_Task objective_: Whatever the records contain, reproduce all of them exactly.

_Available data_:
□ □ □

(** * LI3: memory pools, reservation catalog, query 7 statistics and the
      query dispatcher

    A shallow embedding of the memory-management layer, the reservation
    manager, the ranking step of query 7 and the query dispatcher of the
    LI3 project, together with the properties its specification states
    about them.

    Conventions.
    - A C pointer that may be [NULL] is an [option]; [None] is [NULL].
    - A call to [malloc] is resolved by a boolean argument of the modelled
      function ([true]: the allocation is granted, [false]: it fails), so
      that every allocation-failure path of the code can be exercised.
    - GLib hash tables are finite maps ([gmap]); [g_hash_table_insert]
      replaces the value of a key that is already present and reports
      whether the key was new. *)

From Stdlib Require Import ZArith Lia Ascii String.
From stdpp Require Import base tactics option list gmap strings sorting.

Local Open Scope Z_scope.
Local Open Scope nat_scope.

(* ===================================================================== *)
(** ** Block pool ([utils/pool.h]) *)
(* ===================================================================== *)

Module Pool.

(** A handle is the position of a slot: block index, then slot index. It
    stands for the item pointer the C interface returns. *)
Definition handle : Type := nat * nat.

(** Modelled from the spec: [pool.c] is not part of the sources, only its
    interface [pool.h] is. The pool owns an ordered sequence of blocks of
    [block_capacity] slots each. [top] is the block being filled and
    [top_usage] the number of its slots already handed out. A slot holds
    [None] until something is written to it. The item size of the C pool
    is the Rocq type of the items. *)
Record pool (A : Type) : Type := mk_pool {
  block_capacity : nat;
  blocks : list (list (option A));
  top : nat;
  top_usage : nat
}.

Arguments mk_pool {A} _ _ _ _.
Arguments block_capacity {A} _.
Arguments blocks {A} _.
Arguments top {A} _.
Arguments top_usage {A} _.

Section Operations.
Context {A : Type}.

(** Modelled from the spec: [__pool_create] allocates the pool with its
    first block; [None] is the allocation failure. *)
Definition __pool_create (block_capacity : nat) (malloc_ok : bool)
  : option (pool A) :=
  if malloc_ok
  then Some (mk_pool block_capacity [replicate block_capacity None] 0 0)
  else None.

(** A slot is live when it has been handed out since the last
    [pool_empty]. *)
Definition live (p : pool A) (h : handle) : bool :=
  orb (bool_decide (h.1 < top p))
      (andb (bool_decide (h.1 = top p)) (bool_decide (h.2 < top_usage p))).

(** Dereferencing a handle: [None] when the handle is not valid,
    [Some c] with [c] the slot's contents otherwise. *)
Definition pool_get (p : pool A) (h : handle) : option (option A) :=
  if live p h then blocks p !! h.1 ≫= λ b, b !! h.2 else None.

(** Writing through an item pointer: [*h = v]. *)
Definition pool_set (p : pool A) (h : handle) (v : A) : pool A :=
  mk_pool (block_capacity p)
          (alter (λ b, <[h.2 := Some v]> b) h.1 (blocks p))
          (top p) (top_usage p).

(** Updating an item in place through its pointer, as a setter called
    on a pool-owned item does. *)
Definition pool_modify (p : pool A) (h : handle) (f : A → A) : pool A :=
  mk_pool (block_capacity p)
          (alter (λ b, alter (fmap f) h.2 b) h.1 (blocks p))
          (top p) (top_usage p).

(** Modelled from the spec (growth policy): when the current block is
    full, the pool moves on to the next block, which is storage kept by
    an earlier [pool_empty] when there is one and a newly allocated
    block of the same capacity, appended to the sequence, otherwise.
    Blocks already in the sequence are never moved or resized. *)
Definition __pool_alloc_item (malloc_ok : bool) (p : pool A)
  : pool A * option handle :=
  if decide (top_usage p < block_capacity p) then
    (mk_pool (block_capacity p) (blocks p) (top p) (S (top_usage p)),
     Some (top p, top_usage p))
  else if decide (S (top p) < length (blocks p)) then
    (mk_pool (block_capacity p) (blocks p) (S (top p)) 1,
     Some (S (top p), 0))
  else if malloc_ok then
    (mk_pool (block_capacity p)
             (blocks p ++ [replicate (block_capacity p) None])
             (length (blocks p)) 1,
     Some (length (blocks p), 0))
  else (p, None).

(** Modelled from the spec: [__pool_put_item] allocates a slot and
    copies the item into it (a shallow copy). *)
Definition __pool_put_item (malloc_ok : bool) (p : pool A) (item : A)
  : pool A * option handle :=
  match __pool_alloc_item malloc_ok p with
  | (p', Some h) => (pool_set p' h item, Some h)
  | (p', None) => (p', None)
  end.

(** Modelled from the spec: [pool_empty] invalidates every handle and
    keeps the block storage for reuse. *)
Definition pool_empty (p : pool A) : pool A :=
  mk_pool (block_capacity p) (blocks p) 0 0.

(** The live slots, in block order and then slot order. *)
Definition live_slots (p : pool A) : list (option A) :=
  concat (take (top p) (blocks p))
    ++ take (top_usage p) (default [] (blocks p !! top p)).

Section Iter.
Context {S : Type}.

(** The iteration of [pool_iter] over a sequence of items: the
    callback threads the user data [S], and a non-zero return value
    stops the iteration. The result is the last value returned. *)
Fixpoint iter_items (callback : S → option A → S * Z)
    (user_data : S) (items : list (option A)) : S * Z :=
  match items with
  | [] => (user_data, 0%Z)
  | item :: rest =>
      let (user_data', retval) := callback user_data item in
      if decide (retval = 0%Z)
      then iter_items callback user_data' rest
      else (user_data', retval)
  end.

Definition pool_iter (p : pool A) (callback : S → option A → S * Z)
    (user_data : S) : S * Z :=
  iter_items callback user_data (live_slots p).
End Iter.

(** The operations of a client on a pool. *)
Inductive op : Type :=
| OpAlloc (malloc_ok : bool)
| OpPut (malloc_ok : bool) (item : A)
| OpEmpty.

Definition is_empty_op (o : op) : bool :=
  match o with OpEmpty => true | _ => false end.

Definition step (o : op) (p : pool A) : pool A * option handle :=
  match o with
  | OpAlloc ok => __pool_alloc_item ok p
  | OpPut ok item => __pool_put_item ok p item
  | OpEmpty => (pool_empty p, None)
  end.

Fixpoint run (ops : list op) (p : pool A) : pool A :=
  match ops with
  | [] => p
  | o :: rest => run rest (step o p).1
  end.

(** The representation invariant: every block has [block_capacity]
    slots, [top] is a block of the sequence and [top_usage] does not
    exceed the capacity. *)
Definition wf (p : pool A) : Prop :=
  0 < block_capacity p
  ∧ Forall (λ b, length b = block_capacity p) (blocks p)
  ∧ top p < length (blocks p)
  ∧ top_usage p ≤ block_capacity p.

End Operations.

End Pool.

(* ===================================================================== *)
(** ** String pool ([utils/string_pool.h]) *)
(* ===================================================================== *)

Module StringPool.

(** The terminator of a C string. *)
Definition NUL : ascii := Ascii.zero.

(** The C string found at an address: the bytes of memory up to, and
    without, the first terminator. This is what [strlen], [strcmp],
    [g_str_hash] and [g_str_equal] see of a [const char *]. *)
Fixpoint c_str (mem : list ascii) : list ascii :=
  match mem with
  | [] => []
  | c :: rest => if decide (c = NUL) then [] else c :: c_str rest
  end.

(** A handle is the position of the first byte of a string: block index,
    then offset in the block. It stands for the [char *] returned. *)
Definition handle : Type := nat * nat.

(** Modelled from the spec: [string_pool.c] is not part of the sources.
    The pool owns a sequence of blocks of bytes; each block is modelled by
    the part of it that has been written. *)
Record string_pool : Type := mk_string_pool {
  block_capacity : nat;
  blocks : list (list ascii)
}.

(** Modelled from the spec: creation allocates the first block. *)
Definition string_pool_create (block_capacity : nat) (malloc_ok : bool)
  : option string_pool :=
  if malloc_ok then Some (mk_string_pool block_capacity [[]]) else None.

□ □ □

_Answer section_:
(** * LI3: memory pools, reservation catalog, query 7 statistics and the
      query dispatcher

    A shallow embedding of the memory-management layer, the reservation
    manager, the ranking step of query 7 and the query dispatcher of the
    LI3 project, together with the properties its specification states
    about them.

    Conventions.
    - A C pointer that may be [NULL] is an [option]; [None] is [NULL].
    - A call to [malloc] is resolved by a boolean argument of the modelled
      function ([true]: the allocation is granted, [false]: it fails), so
      that every allocation-failure path of the code can be exercised.
    - GLib hash tables are finite maps ([gmap]); [g_hash_table_insert]
      replaces the value of a key that is already present and reports
      whether the key was new. *)

From Stdlib Require Import ZArith Lia Ascii String.
From stdpp Require Import base tactics option list gmap strings sorting.

Local Open Scope Z_scope.
Local Open Scope nat_scope.

(* ===================================================================== *)
(** ** Block pool ([utils/pool.h]) *)
(* ===================================================================== *)

Module Pool.

(** A handle is the position of a slot: block index, then slot index. It
    stands for the item pointer the C interface returns. *)
Definition handle : Type := nat * nat.

(** Modelled from the spec: [pool.c] is not part of the sources, only its
    interface [pool.h] is. The pool owns an ordered sequence of blocks of
    [block_capacity] slots each. [top] is the block being filled and
    [top_usage] the number of its slots already handed out. A slot holds
    [None] until something is written to it. The item size of the C pool
    is the Rocq type of the items. *)
Record pool (A : Type) : Type := mk_pool {
  block_capacity : nat;
  blocks : list (list (option A));
  top : nat;
  top_usage : nat
}.

Arguments mk_pool {A} _ _ _ _.
Arguments block_capacity {A} _.
Arguments blocks {A} _.
Arguments top {A} _.
Arguments top_usage {A} _.

Section Operations.
Context {A : Type}.

(** Modelled from the spec: [__pool_create] allocates the pool with its
    first block; [None] is the allocation failure. *)
Definition __pool_create (block_capacity : nat) (malloc_ok : bool)
  : option (pool A) :=
  if malloc_ok
  then Some (mk_pool block_capacity [replicate block_capacity None] 0 0)
  else None.

(** A slot is live when it has been handed out since the last
    [pool_empty]. *)
Definition live (p : pool A) (h : handle) : bool :=
  orb (bool_decide (h.1 < top p))
      (andb (bool_decide (h.1 = top p)) (bool_decide (h.2 < top_usage p))).

(** Dereferencing a handle: [None] when the handle is not valid,
    [Some c] with [c] the slot's contents otherwise. *)
Definition pool_get (p : pool A) (h : handle) : option (option A) :=
  if live p h then blocks p !! h.1 ≫= λ b, b !! h.2 else None.

(** Writing through an item pointer: [*h = v]. *)
Definition pool_set (p : pool A) (h : handle) (v : A) : pool A :=
  mk_pool (block_capacity p)
          (alter (λ b, <[h.2 := Some v]> b) h.1 (blocks p))
          (top p) (top_usage p).

(** Updating an item in place through its pointer, as a setter called
    on a pool-owned item does. *)
Definition pool_modify (p : pool A) (h : handle) (f : A → A) : pool A :=
  mk_pool (block_capacity p)
          (alter (λ b, alter (fmap f) h.2 b) h.1 (blocks p))
          (top p) (top_usage p).

(** Modelled from the spec (growth policy): when the current block is
    full, the pool moves on to the next block, which is storage kept by
    an earlier [pool_empty] when there is one and a newly allocated
    block of the same capacity, appended to the sequence, otherwise.
    Blocks already in the sequence are never moved or resized. *)
Definition __pool_alloc_item (malloc_ok : bool) (p : pool A)
  : pool A * option handle :=
  if decide (top_usage p < block_capacity p) then
    (mk_pool (block_capacity p) (blocks p) (top p) (S (top_usage p)),
     Some (top p, top_usage p))
  else if decide (S (top p) < length (blocks p)) then
    (mk_pool (block_capacity p) (blocks p) (S (top p)) 1,
     Some (S (top p), 0))
  else if malloc_ok then
    (mk_pool (block_capacity p)
             (blocks p ++ [replicate (block_capacity p) None])
             (length (blocks p)) 1,
     Some (length (blocks p), 0))
  else (p, None).

(** Modelled from the spec: [__pool_put_item] allocates a slot and
    copies the item into it (a shallow copy). *)
Definition __pool_put_item (malloc_ok : bool) (p : pool A) (item : A)
  : pool A * option handle :=
  match __pool_alloc_item malloc_ok p with
  | (p', Some h) => (pool_set p' h item, Some h)
  | (p', None) => (p', None)
  end.

(** Modelled from the spec: [pool_empty] invalidates every handle and
    keeps the block storage for reuse. *)
Definition pool_empty (p : pool A) : pool A :=
  mk_pool (block_capacity p) (blocks p) 0 0.

(** The live slots, in block order and then slot order. *)
Definition live_slots (p : pool A) : list (option A) :=
  concat (take (top p) (blocks p))
    ++ take (top_usage p) (default [] (blocks p !! top p)).

Section Iter.
Context {S : Type}.

(** The iteration of [pool_iter] over a sequence of items: the
    callback threads the user data [S], and a non-zero return value
    stops the iteration. The result is the last value returned. *)
Fixpoint iter_items (callback : S → option A → S * Z)
    (user_data : S) (items : list (option A)) : S * Z :=
  match items with
  | [] => (user_data, 0%Z)
  | item :: rest =>
      let (user_data', retval) := callback user_data item in
      if decide (retval = 0%Z)
      then iter_items callback user_data' rest
      else (user_data', retval)
  end.

Definition pool_iter (p : pool A) (callback : S → option A → S * Z)
    (user_data : S) : S * Z :=
  iter_items callback user_data (live_slots p).
End Iter.

(** The operations of a client on a pool. *)
Inductive op : Type :=
| OpAlloc (malloc_ok : bool)
| OpPut (malloc_ok : bool) (item : A)
| OpEmpty.

Definition is_empty_op (o : op) : bool :=
  match o with OpEmpty => true | _ => false end.

Definition step (o : op) (p : pool A) : pool A * option handle :=
  match o with
  | OpAlloc ok => __pool_alloc_item ok p
  | OpPut ok item => __pool_put_item ok p item
  | OpEmpty => (pool_empty p, None)
  end.

Fixpoint run (ops : list op) (p : pool A) : pool A :=
  match ops with
  | [] => p
  | o :: rest => run rest (step o p).1
  end.

(** The representation invariant: every block has [block_capacity]
    slots, [top] is a block of the sequence and [top_usage] does not
    exceed the capacity. *)
Definition wf (p : pool A) : Prop :=
  0 < block_capacity p
  ∧ Forall (λ b, length b = block_capacity p) (blocks p)
  ∧ top p < length (blocks p)
  ∧ top_usage p ≤ block_capacity p.

End Operations.

End Pool.

(* ===================================================================== *)
(** ** String pool ([utils/string_pool.h]) *)
(* ===================================================================== *)

Module StringPool.

(** The terminator of a C string. *)
Definition NUL : ascii := Ascii.zero.

(** The C string found at an address: the bytes of memory up to, and
    without, the first terminator. This is what [strlen], [strcmp],
    [g_str_hash] and [g_str_equal] see of a [const char *]. *)
Fixpoint c_str (mem : list ascii) : list ascii :=
  match mem with
  | [] => []
  | c :: rest => if decide (c = NUL) then [] else c :: c_str rest
  end.

(** A handle is the position of the first byte of a string: block index,
    then offset in the block. It stands for the [char *] returned. *)
Definition handle : Type := nat * nat.

(** Modelled from the spec: [string_pool.c] is not part of the sources.
    The pool owns a sequence of blocks of bytes; each block is modelled by
    the part of it that has been written. *)
Record string_pool : Type := mk_string_pool {
  block_capacity : nat;
  blocks : list (list ascii)
}.

(** Modelled from the spec: creation allocates the first block. *)
Definition string_pool_create (block_capacity : nat) (malloc_ok : bool)
  : option string_pool :=
  if malloc_ok then Some (mk_string_pool block_capacity [[]]) else None.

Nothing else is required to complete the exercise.